Hospital: Osakidetza HU Cruces.
Nº: C2019-643
Aut@r o Autores: B. Souto Canteli, S. Laburbu Zabala, L. Prada San Martín, A. Coll I Prat, J. Mendiola Arza, A. Dolado Llorente.
Presentación
We report a case of a dural arteriovenopus fistula (DAVF) which debuted as an intraparenquimatous hematoma. Patient came to Emergency Department with clinic of pulsatile cephalea, progressive left sensitive deficit, dizziness and instability. CT protocol for acute stroke was performed: computed tomography (CT), perffusion CT and CT angiography.
Discusión
CT showed a right frontal intraparenquimatous hematoma with mass effect on the right cerebral hemisphere and results in leftward midline shift and subfalcine and right uncal herniations. CT angiography showed a prominent, varicous, venous cortical drainage to superior sagital sinus from the intraparenquimatous hematoma. Also, at the start of the venous drainage, a venous aneurysm was detected. Dural arteriovenous fistula (DAVF) was suggested as the most probable diagnosis because of this enlarged vein, and the abscense of other features that may indicate an alternative diagnosis, such as a nidus (arteriovenous malformation) or enlarged pial arteries (pial arteriovenous fistula). Digital subtraction angiography (DSA) revealed that many arterial branches feed the DAVF: left middle meningeal (main apport) and occipital arteries and right superficial temporal, tentorial and calcarine arteries. Diagnosis was a falcine DAVF Cognard grade IV. Interventional radiologists embolized the outfall of the venous drainage, excluding the DAVF.On follow up, patient had no complications with complete resorption of the hematoma.DAVF are abnormal communications within the dural leaflets, between meningeal arteries and dural venous sinuses and/or subarachnoid veins.Its incidence is calculated for 10-15% of all intracranial vascular malformations. Although DSA remains the gold standard for detecting and evaluating a suspected DAVF, it is important to suspect it in non invasive imaging techniques when some features are observed: intracranial hemorrhage, hydrocephalus, cerebral edema related to venous congestion, venous sinus occlusion or enlarged cortical veins.
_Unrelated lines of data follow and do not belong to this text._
(* ===== verification/Vmm.v ===== *)
(** * Virtual mappings per address space (c-os/kernel/mm/mm.c)

    The parallel arrays [g_vas], [g_pas], [g_vflags], [g_vused] are one list
    of slots per address space. *)

From S2P Require Import Prelude SlotTable Pmm.

Definition QOS_VMM_MAX_MAPPINGS : nat := 2048.
Definition QOS_VMM_MAX_AS : nat := 64.

Record mapping := { v_used : bool; v_va : Z; v_pa : Z; v_flags : Z }.

#[export] Instance mapping_slotted : Slotted mapping := v_used.
#[export] Instance mapping_keyed : Keyed mapping Z := v_va.

Record vmm := { spaces : list (list mapping); vmm_asid : Z }.

Definition mapping_zero : mapping := {| v_used := false; v_va := 0; v_pa := 0; v_flags := 0 |}.

Definition qos_vmm_reset : vmm :=
  {| spaces := replicate QOS_VMM_MAX_AS (replicate QOS_VMM_MAX_MAPPINGS mapping_zero);
     vmm_asid := 0 |}.

Definition asid_valid (asid : Z) : bool := asid <? Z.of_nat QOS_VMM_MAX_AS.

Definition qos_vmm_set_asid (asid : Z) (s : vmm) : vmm :=
  if asid_valid asid then {| spaces := spaces s; vmm_asid := asid |} else s.

Definition qos_vmm_get_asid (s : vmm) : Z := vmm_asid s.

(** Row [asid] of the arrays. *)
Definition row (asid : Z) (s : vmm) : list mapping :=
  default [] (spaces s !! Z.to_nat asid).

Definition set_row (asid : Z) (r : list mapping) (s : vmm) : vmm :=
  {| spaces := <[Z.to_nat asid := r]> (spaces s); vmm_asid := vmm_asid s |}.

Definition vmm_find (asid page_va : Z) (s : vmm) : option nat :=
  if negb (asid_valid asid) then None else find_key page_va (row asid s).

Definition vmm_free_slot (asid : Z) (s : vmm) : option nat :=
  if negb (asid_valid asid) then None else free_slot (row asid s).

Definition offset_of (va : Z) : Z := Z.land va (QOS_PAGE_SIZE - 1).

Definition qos_vmm_map_as (asid va pa flags : Z) (s : vmm) : Z * vmm :=
  let page_va := align_down va in
  if negb (asid_valid asid) then (-1, s)
  else if flags =? 0 then (-1, s)
  else if negb (offset_of va =? 0) || negb (offset_of pa =? 0) then (-1, s)
  else
    match vmm_find asid page_va s with
    | Some idx =>
        match row asid s !! idx with
        | Some m =>
            (0, set_row asid (<[idx := {| v_used := v_used m; v_va := v_va m;
                                          v_pa := pa; v_flags := flags |}]> (row asid s)) s)
        | None => (-1, s)
        end
    | None =>
        match vmm_free_slot asid s with
        | Some idx =>
            (0, set_row asid (<[idx := {| v_used := true; v_va := page_va;
                                          v_pa := pa; v_flags := flags |}]> (row asid s)) s)
        | None => (-1, s)
        end
    end.

Definition qos_vmm_map (va pa flags : Z) (s : vmm) : Z * vmm :=
  qos_vmm_map_as (vmm_asid s) va pa flags s.

Definition qos_vmm_unmap_as (asid va : Z) (s : vmm) : Z * vmm :=
  let page_va := align_down va in
  if negb (asid_valid asid) then (-1, s)
  else if negb (offset_of va =? 0) then (-1, s)
  else
    match vmm_find asid page_va s with
    | Some idx => (0, set_row asid (<[idx := mapping_zero]> (row asid s)) s)
    | None => (-1, s)
    end.

Definition qos_vmm_unmap (va : Z) (s : vmm) : Z * vmm := qos_vmm_unmap_as (vmm_asid s) va s.

Definition qos_vmm_translate_as (asid va : Z) (s : vmm) : Z :=
  let page_va := align_down va in
  let offset := offset_of va in
  if negb (asid_valid asid) then 0
  else
    match vmm_find asid page_va s ≫= (row asid s !!.) with
    | Some m => u64 (v_pa m + offset)
    | None => 0
    end.

Definition qos_vmm_translate (va : Z) (s : vmm) : Z := qos_vmm_translate_as (vmm_asid s) va s.

Definition qos_vmm_flags_as (asid va : Z) (s : vmm) : Z :=
  let page_va := align_down va in
  if negb (asid_valid asid) then 0
  else
    match vmm_find asid page_va s ≫= (row asid s !!.) with
    | Some m => v_flags m
    | None => 0
    end.

Definition qos_vmm_flags (va : Z) (s : vmm) : Z := qos_vmm_flags_as (vmm_asid s) va s.

Definition qos_vmm_mapping_count_as (asid : Z) (s : vmm) : Z :=
  if negb (asid_valid asid) then 0 else Z.of_nat (count_used (row asid s)).

Definition qos_vmm_mapping_count (s : vmm) : Z := qos_vmm_mapping_count_as (vmm_asid s) s.

(** The scan of [qos_vmm_mapping_get_as] with its [seen] counter. *)
Fixpoint mapping_scan (ordinal seen : Z) (r : list mapping) : option mapping :=
  match r with
  | [] => None
  | m :: r' =>
      if v_used m then
        if seen =? ordinal then Some m else mapping_scan ordinal (u32 (seen + 1)) r'
      else mapping_scan ordinal seen r'
  end.

(** [outs]: whether all three output pointers are non-NULL; on success the
    written triple is returned. *)
Definition qos_vmm_mapping_get_as (asid ordinal : Z) (outs : bool) (s : vmm)
  : Z * option (Z * Z * Z) :=
  if negb (asid_valid asid) || negb outs then (-1, None)
  else
    match mapping_scan ordinal 0 (row asid s) with
    | Some m => (0, Some (v_va m, v_pa m, v_flags m))
    | None => (-1, None)
    end.

Definition qos_vmm_mapping_get (ordinal : Z) (outs : bool) (s : vmm) : Z * option (Z * Z * Z) :=
  qos_vmm_mapping_get_as (vmm_asid s) ordinal outs s.

(** ** Specification: one finite map per address space *)

(** Page address to physical page and flags. *)
Abbreviation pagemap := (gmap Z (Z * Z)).

Record vspec := { vs_maps : list pagemap; vs_cur : Z }.

Definition entry_of (m : mapping) : Z * Z := (v_pa m, v_flags m).
Definition row_map (r : list mapping) : pagemap := entry_of <$> (table_map r : gmap Z mapping).
Definition vmm_abs (s : vmm) : vspec :=
  {| vs_maps := row_map <$> spaces s; vs_cur := vmm_asid s |}.

Definition spec_row (asid : Z) (S : vspec) : pagemap := default ∅ (vs_maps S !! Z.to_nat asid).
Definition spec_set (asid : Z) (m : pagemap) (S : vspec) : vspec :=
  {| vs_maps := <[Z.to_nat asid := m]> (vs_maps S); vs_cur := vs_cur S |}.

Inductive vmm_op :=
| OpSetAsid (asid : Z)
| OpMap (asid va pa flags : Z)
| OpUnmap (asid va : Z).

Definition vmm_exec (op : vmm_op) (s : vmm) : Z * vmm :=
  match op with
  | OpSetAsid asid => (0, qos_vmm_set_asid asid s)
  | OpMap asid va pa flags => qos_vmm_map_as asid va pa flags s
  | OpUnmap asid va => qos_vmm_unmap_as asid va s
  end.

Definition aligned_b (a : Z) : bool := a mod QOS_PAGE_SIZE =? 0.

Definition spec_exec (op : vmm_op) (S : vspec) : Z * vspec :=
  match op with
  | OpSetAsid asid =>
      (0, if asid <? 64 then {| vs_maps := vs_maps S; vs_cur := asid |} else S)
  | OpMap asid va pa flags =>
      let m := spec_row asid S in
      if (asid <? 64) && negb (flags =? 0) && aligned_b va && aligned_b pa &&
         (bool_decide (is_Some (m !! va)) || (size m <? 2048)%nat)
      then (0, spec_set asid (<[va := (pa, flags)]> m) S)
      else (-1, S)
  | OpUnmap asid va =>
      let m := spec_row asid S in
      if (asid <? 64) && aligned_b va && bool_decide (is_Some (m !! va))
      then (0, spec_set asid (delete va m) S)
      else (-1, S)
  end.

(** ** Invariant *)

Record mapping_wf (m : mapping) : Prop := {
  mw_va : page_aligned (v_va m) ∧ in_width 64 (v_va m);
  mw_pa : page_aligned (v_pa m) ∧ in_width 64 (v_pa m);
  mw_flags : v_flags m ≠ 0
}.

Record row_wf (r : list mapping) : Prop := {
  rw_len : length r = QOS_VMM_MAX_MAPPINGS;
  rw_unique : unique_keys r;
  rw_live : ∀ i m, r !! i = Some m → v_used m = true → mapping_wf m
}.

Record vmm_wf (s : vmm) : Prop := {
  vw_len : length (spaces s) = QOS_VMM_MAX_AS;
  vw_rows : ∀ i r, spaces s !! i = Some r → row_wf r;
  vw_cur : 0 <= vmm_asid s < Z.of_nat QOS_VMM_MAX_AS
}.

Definition op_ok (op : vmm_op) : Prop :=
  match op with
  | OpSetAsid asid => 0 <= asid
  | OpMap asid va pa _ => 0 <= asid ∧ in_width 64 va ∧ in_width 64 pa
  | OpUnmap asid va => 0 <= asid ∧ in_width 64 va
  end.

Lemma row_wf_reset : row_wf (replicate QOS_VMM_MAX_MAPPINGS mapping_zero).
Proof.
  split.
  - apply length_replicate.
  - by apply unique_keys_replicate.
  - by intros i m [-> _]%lookup_replicate.
Qed.

Lemma vmm_wf_reset : vmm_wf qos_vmm_reset.
Proof.
  split; [apply length_replicate| |done].
  intros i r [-> _]%lookup_replicate. apply row_wf_reset.
Qed.

Lemma asid_valid_row asid s :
  vmm_wf s → 0 <= asid → asid_valid asid = true →
  spaces s !! Z.to_nat asid = Some (row asid s) ∧ row_wf (row asid s).
Proof.
  intros Hwf H0 Hv. unfold asid_valid in Hv. b2p. unfold row.
  destruct (lookup_lt_is_Some_2 (spaces s) (Z.to_nat asid)) as [r Hr].
  { rewrite (vw_len _ Hwf). lia. }
  rewrite Hr. split; [done|]. by eapply vw_rows.
Qed.

Lemma spec_row_abs asid s : vmm_wf s → 0 <= asid → asid_valid asid = true →
  spec_row asid (vmm_abs s) = row_map (row asid s).
Proof.
  intros Hwf H0 Hv. destruct (asid_valid_row asid s Hwf H0 Hv) as [Hr _].
  unfold spec_row. simpl. by rewrite list_lookup_fmap, Hr.
Qed.

Lemma vmm_wf_set_row asid r s : vmm_wf s → row_wf r → vmm_wf (set_row asid r s).
Proof.
  intros [Hl Hr Hc] Hwf. split; simpl; [by rewrite length_insert| |done].
  intros i r' [(_ & <- & _)|(_ & Hi)]%list_lookup_insert_Some; eauto.
Qed.

Lemma vmm_abs_set_row asid r s :
  vmm_abs (set_row asid r s) = spec_set asid (row_map r) (vmm_abs s).
Proof. unfold vmm_abs, spec_set, set_row. simpl. by rewrite list_fmap_insert. Qed.

Lemma offset_of_aligned a : in_width 64 a → (offset_of a =? 0) = aligned_b a.
Proof. intros [? _]. unfold offset_of. by rewrite land_page_mask. Qed.

Lemma align_down_aligned a : in_width 64 a → aligned_b a = true → align_down a = a.
Proof.
  intros Ha Hal. unfold aligned_b in Hal. b2p. rewrite align_down_eq by done.
  pose proof (Z.div_mod a QOS_PAGE_SIZE ltac:(done)). lia.
Qed.

(** Reading the page map of a row through the scan of the code. *)
Lemma row_map_lookup r va :
  row_map r !! va = entry_of <$> (find_key va r ≫= (r !!.)).
Proof. unfold row_map. by rewrite lookup_fmap, table_map_lookup. Qed.

Lemma row_map_is_Some r va : is_Some (row_map r !! va) ↔ is_Some (find_key va r).
Proof.
  unfold row_map. rewrite lookup_fmap, fmap_is_Some, <- !not_eq_None_Some.
  by rewrite table_map_None.
Qed.

Lemma row_map_size r : row_wf r → size (row_map r) = count_used r.
Proof. intros Hr. unfold row_map. rewrite map_size_fmap. apply table_map_size, Hr. Qed.

Lemma row_wf_insert r i m :
  row_wf r → unique_keys (<[i:=m]> r) → (v_used m = true → mapping_wf m) →
  row_wf (<[i:=m]> r).
Proof.
  intros [Hl Hu Hm] Hu' Hw. split; [by rewrite length_insert|done|].
  intros j m' [(_ & <- & _)|(_ & Hj)]%list_lookup_insert_Some; eauto.
Qed.

(** A row has room exactly when fewer than 2048 pages are mapped. *)
Lemma row_full r : row_wf r → free_slot r = None ↔ (size (row_map r) <? 2048)%nat = false.
Proof.
  intros Hr. rewrite free_slot_None, row_map_size, (rw_len _ Hr) by done.
  rewrite Nat.ltb_ge. pose proof (count_if_le slot_used r) as Hle.
  rewrite (rw_len _ Hr) in Hle. unfold count_used, QOS_VMM_MAX_MAPPINGS in *. lia.
Qed.

(** Mapping at the level of a row: in place when the page is mapped, in a
    free slot otherwise. *)
Lemma row_remap r i va pa flags m :
  row_wf r → find_key va r = Some i → r !! i = Some m →
  page_aligned pa → in_width 64 pa → flags ≠ 0 →
  let r' := <[i := {| v_used := v_used m; v_va := v_va m; v_pa := pa; v_flags := flags |}]> r in
  row_wf r' ∧ row_map r' = <[va := (pa, flags)]> (row_map r).
Proof.
  intros Hr Hf Hm Hal Hpa Hfl r'. pose proof Hf as (m0 & Hm0 & Hu & Hk)%find_key_Some.
  assert (m0 = m) as -> by congruence. subst va. destruct (rw_live _ Hr _ _ Hm Hu) as [Hva _ _].
  set (m' := {| v_used := v_used m; v_va := v_va m; v_pa := pa; v_flags := flags |}) in r'.
  destruct (table_map_update r i (slot_key m) m' (rw_unique _ Hr) Hf Hu eq_refl) as [Hu' Hmap].
  split; [apply row_wf_insert; [done..|]; by split|].
  unfold row_map, r'. rewrite Hmap, fmap_insert. done.
Qed.

Lemma row_map_new r i va pa flags :
  row_wf r → find_key va r = None → free_slot r = Some i →
  page_aligned va → in_width 64 va → page_aligned pa → in_width 64 pa → flags ≠ 0 →
  let r' := <[i := {| v_used := true; v_va := va; v_pa := pa; v_flags := flags |}]> r in
  row_wf r' ∧ row_map r' = <[va := (pa, flags)]> (row_map r).
Proof.
  intros Hr Hf (b & Hb & Hub)%free_slot_Some Hva1 Hva2 Hpa1 Hpa2 Hfl r'.
  set (m' := {| v_used := true; v_va := va; v_pa := pa; v_flags := flags |}) in r'.
  destruct (table_map_alloc r i b m' (rw_unique _ Hr) Hb Hub eq_refl Hf) as [Hu' Hmap].
  split; [apply row_wf_insert; [done..|]; by split|].
  unfold row_map, r'. rewrite Hmap, fmap_insert. done.
Qed.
Key features in DSA are the presence of early venous drainage due to an abnormal communication within the dural arterial system and dural venous sinuses and/or subarachnoid veins. This feature is the base of current clasiffication systems: Cognard and Borden. The higher the grade the higher probability of a more agressive debut and the worse the natural history, including hemorrhage (as on our case) or neurological deficits.
Conclusión
It is important to suspect a DAVF in non invasive imaging techniques when some features are observed: intracranial hemorrhage, hydrocephalus, cerebral edema related to venous congestion, venous sinus occlusion or enlarged cortical veins.